**What you have to do**
If a line in the data below holds the word "Record", copy it.

Data under study: Begin

(* ===== verification/Notify.v ===== *)
(** * Notification (src/src/notify.rs and the [notify] service of
      src/src/daemon/runtime_services.rs)

    The service as a program: the Herdr bridge, the desktop command of the platform and
    the error output of the daemon, each with its own calls, behind the fallback chain
    of [Services.deliver]. *)
From S2P Require Import Prelude Text Json Action Event Identity StateMachine State Policy Actuator Effects.
From S2P Require Import Store Process ActionStore Registry RegistrySafety Runtime Redact IpcService Services Mux Herdr.
From S2P Require Import HerdrNative HerdrSafety Host Config Target.
From Stdlib Require Import Ascii.

Local Open Scope Z_scope.

(** ** Calls *)
Inductive NotifyOp : Type :=
| QHerdr (o : HerdrOp)
| QPathVar
| QIsFile (path : string)
| QRun (program : string) (args : list string)
| QEprint (line : string).

(** The environment variable; whether a file is there; the exit status of a command;
    whether the line could be written. *)
Definition NotifyAns (o : NotifyOp) : Type :=
  match o with
  | QHerdr o => HerdrAns o
  | QPathVar => option string
  | QIsFile _ => bool
  | QRun _ _ => result string bool
  | QEprint _ => bool
  end.

Abbreviation NotifyProg := (Prog NotifyAns).
Definition qcall (o : NotifyOp) : NotifyProg (NotifyAns o) := call o.

Record NotifyRequest : Type := mkNotifyRequest { nr_title : string; nr_body : string }.

(** The back ends of [NotifyTarget].  A write to the error output that fails ends the
    caller: [eprint!] panics, which is [None]. *)
Record Backends : Type := mkBackends {
  bk_herdr : option (string → string → NotifyProg (result string bool));
  bk_desktop : option (string → string → NotifyProg (result string unit));
  bk_stderr : option (string → NotifyProg (option (result string unit)));
}.

(** ** The chain *)
Definition notify_line (r : NotifyRequest) : string :=
  "watchme notify: " +:+ nr_title r +:+ ": " +:+ nr_body r +:+ String "010" EmptyString.

Definition try_herdr (c : NotificationsConfig) (r : NotifyRequest) (b : Backends) : NotifyProg bool :=
  match (if cfg_herdr c then bk_herdr b else None) with
  | Some send =>
      let! x := send (nr_title r) (nr_body r) in
      Ret (match x with Ok delivered => delivered | Err _ => false end)
  | None => Ret false
  end.

Definition try_desktop (c : NotificationsConfig) (r : NotifyRequest) (b : Backends) : NotifyProg bool :=
  match (if cfg_desktop c then bk_desktop b else None) with
  | Some send =>
      let! x := send (nr_title r) (nr_body r) in
      Ret (match x with Ok _ => true | Err _ => false end)
  | None => Ret false
  end.

Definition all_failed (cleanup : bool) : NotificationOutcome :=
  Suppressed (if cleanup then "all notification channels failed during cleanup"
              else "all notification channels failed").

Definition deliver_to (c : NotificationsConfig) (r : NotifyRequest) (b : Backends) (cleanup : bool)
    : NotifyProg (option NotificationOutcome) :=
  let! herdr := try_herdr c r b in
  if (herdr : bool) then Ret (Some (Delivered "herdr")) else
  let! desktop := try_desktop c r b in
  if (desktop : bool) then Ret (Some (Delivered "desktop")) else
  match (if cfg_stderr c then bk_stderr b else None) with
  | Some write =>
      let! x := write (notify_line r) in
      Ret (match x with
           | None => None
           | Some (Ok _) => Some (Delivered "stderr")
           | Some (Err why) => Some (if cleanup then Suppressed why else all_failed cleanup)
           end)
  | None => Ret (Some (all_failed cleanup))
  end.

Data under study: End

**Exercise response**
Record NotifyRequest : Type := mkNotifyRequest { nr_title : string; nr_body : string }.
Record Backends : Type := mkBackends {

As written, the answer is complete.